Stored data entries
::::::::
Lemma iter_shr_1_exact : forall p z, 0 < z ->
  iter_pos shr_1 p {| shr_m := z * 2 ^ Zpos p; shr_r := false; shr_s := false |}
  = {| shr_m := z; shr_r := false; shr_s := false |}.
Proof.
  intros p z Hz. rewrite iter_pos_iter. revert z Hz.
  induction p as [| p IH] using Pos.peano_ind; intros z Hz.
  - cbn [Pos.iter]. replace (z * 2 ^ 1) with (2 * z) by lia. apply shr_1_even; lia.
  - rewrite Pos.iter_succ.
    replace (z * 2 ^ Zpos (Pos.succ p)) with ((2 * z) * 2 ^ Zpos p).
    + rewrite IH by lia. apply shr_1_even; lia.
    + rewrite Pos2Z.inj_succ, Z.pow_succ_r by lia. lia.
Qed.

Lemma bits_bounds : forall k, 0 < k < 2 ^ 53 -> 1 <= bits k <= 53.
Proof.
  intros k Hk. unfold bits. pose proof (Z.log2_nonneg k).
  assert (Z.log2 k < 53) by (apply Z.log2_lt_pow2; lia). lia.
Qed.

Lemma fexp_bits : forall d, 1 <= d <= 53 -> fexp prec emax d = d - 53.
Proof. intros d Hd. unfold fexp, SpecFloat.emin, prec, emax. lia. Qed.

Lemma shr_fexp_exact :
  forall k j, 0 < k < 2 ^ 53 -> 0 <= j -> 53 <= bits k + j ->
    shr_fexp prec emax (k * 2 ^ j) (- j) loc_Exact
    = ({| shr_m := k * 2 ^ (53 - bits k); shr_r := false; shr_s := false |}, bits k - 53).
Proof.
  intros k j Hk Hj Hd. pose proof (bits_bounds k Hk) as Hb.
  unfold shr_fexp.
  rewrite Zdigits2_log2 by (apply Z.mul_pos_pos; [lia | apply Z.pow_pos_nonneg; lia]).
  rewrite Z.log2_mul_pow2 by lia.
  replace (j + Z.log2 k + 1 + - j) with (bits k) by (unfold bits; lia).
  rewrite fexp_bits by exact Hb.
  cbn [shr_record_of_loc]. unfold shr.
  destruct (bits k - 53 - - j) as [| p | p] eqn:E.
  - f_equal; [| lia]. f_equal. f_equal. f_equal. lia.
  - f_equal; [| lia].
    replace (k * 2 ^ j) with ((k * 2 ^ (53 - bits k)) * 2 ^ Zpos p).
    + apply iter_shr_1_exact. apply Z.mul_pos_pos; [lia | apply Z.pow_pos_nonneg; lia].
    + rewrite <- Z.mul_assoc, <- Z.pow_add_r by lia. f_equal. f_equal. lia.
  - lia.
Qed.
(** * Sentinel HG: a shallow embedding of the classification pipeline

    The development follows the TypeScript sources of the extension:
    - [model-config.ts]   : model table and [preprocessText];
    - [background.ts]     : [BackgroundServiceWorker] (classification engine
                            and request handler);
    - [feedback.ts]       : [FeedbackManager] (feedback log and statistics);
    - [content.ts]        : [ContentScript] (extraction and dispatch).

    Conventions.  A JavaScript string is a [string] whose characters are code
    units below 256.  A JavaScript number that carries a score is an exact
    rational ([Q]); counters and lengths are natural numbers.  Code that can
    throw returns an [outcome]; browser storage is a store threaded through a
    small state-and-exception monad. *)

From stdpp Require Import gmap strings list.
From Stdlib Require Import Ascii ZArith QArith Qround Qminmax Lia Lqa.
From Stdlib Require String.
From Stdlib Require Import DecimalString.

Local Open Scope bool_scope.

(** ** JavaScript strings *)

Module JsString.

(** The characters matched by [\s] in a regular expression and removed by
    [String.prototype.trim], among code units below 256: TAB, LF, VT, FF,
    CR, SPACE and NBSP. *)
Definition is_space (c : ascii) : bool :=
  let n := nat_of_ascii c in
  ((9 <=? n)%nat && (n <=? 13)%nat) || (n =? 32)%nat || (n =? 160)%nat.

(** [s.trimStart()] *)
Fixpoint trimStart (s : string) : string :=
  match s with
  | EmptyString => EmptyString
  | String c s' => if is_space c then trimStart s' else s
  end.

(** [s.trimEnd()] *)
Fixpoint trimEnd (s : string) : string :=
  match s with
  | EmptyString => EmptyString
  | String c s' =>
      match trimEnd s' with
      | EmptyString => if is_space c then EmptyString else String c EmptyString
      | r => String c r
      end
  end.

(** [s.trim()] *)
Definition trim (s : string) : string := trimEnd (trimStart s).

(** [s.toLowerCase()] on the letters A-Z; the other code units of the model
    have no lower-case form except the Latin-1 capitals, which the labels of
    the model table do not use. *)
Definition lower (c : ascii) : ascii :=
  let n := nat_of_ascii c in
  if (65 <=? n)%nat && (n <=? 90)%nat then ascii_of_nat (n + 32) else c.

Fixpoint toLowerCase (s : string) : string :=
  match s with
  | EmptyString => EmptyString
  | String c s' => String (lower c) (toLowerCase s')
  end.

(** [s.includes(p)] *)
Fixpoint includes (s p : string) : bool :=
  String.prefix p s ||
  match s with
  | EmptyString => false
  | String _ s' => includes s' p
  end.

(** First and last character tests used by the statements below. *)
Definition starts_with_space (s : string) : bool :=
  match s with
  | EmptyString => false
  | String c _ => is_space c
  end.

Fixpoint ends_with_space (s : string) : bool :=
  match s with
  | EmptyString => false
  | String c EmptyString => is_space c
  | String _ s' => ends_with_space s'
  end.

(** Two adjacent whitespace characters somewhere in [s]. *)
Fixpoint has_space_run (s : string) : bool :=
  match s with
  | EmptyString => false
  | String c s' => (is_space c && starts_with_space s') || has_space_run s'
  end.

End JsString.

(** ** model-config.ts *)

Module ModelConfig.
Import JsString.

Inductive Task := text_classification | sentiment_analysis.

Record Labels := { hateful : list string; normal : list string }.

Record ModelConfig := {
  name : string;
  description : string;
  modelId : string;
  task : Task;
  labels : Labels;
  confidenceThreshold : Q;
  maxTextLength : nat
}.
::::::::
About this exercise
Find "- cbn [Pos.iter]." in the entries above and copy that whole line exactly, then each line after it through the line that contains "Proof. intros d".

Answer box
  - cbn [Pos.iter]. replace (z * 2 ^ 1) with (2 * z) by lia. apply shr_1_even; lia.
  - rewrite Pos.iter_succ.
    replace (z * 2 ^ Zpos (Pos.succ p)) with ((2 * z) * 2 ^ Zpos p).
    + rewrite IH by lia. apply shr_1_even; lia.
    + rewrite Pos2Z.inj_succ, Z.pow_succ_r by lia. lia.
Qed.

Lemma bits_bounds : forall k, 0 < k < 2 ^ 53 -> 1 <= bits k <= 53.
Proof.
  intros k Hk. unfold bits. pose proof (Z.log2_nonneg k).
  assert (Z.log2 k < 53) by (apply Z.log2_lt_pow2; lia). lia.
Qed.

Lemma fexp_bits : forall d, 1 <= d <= 53 -> fexp prec emax d = d - 53.
Proof. intros d Hd. unfold fexp, SpecFloat.emin, prec, emax. lia. Qed.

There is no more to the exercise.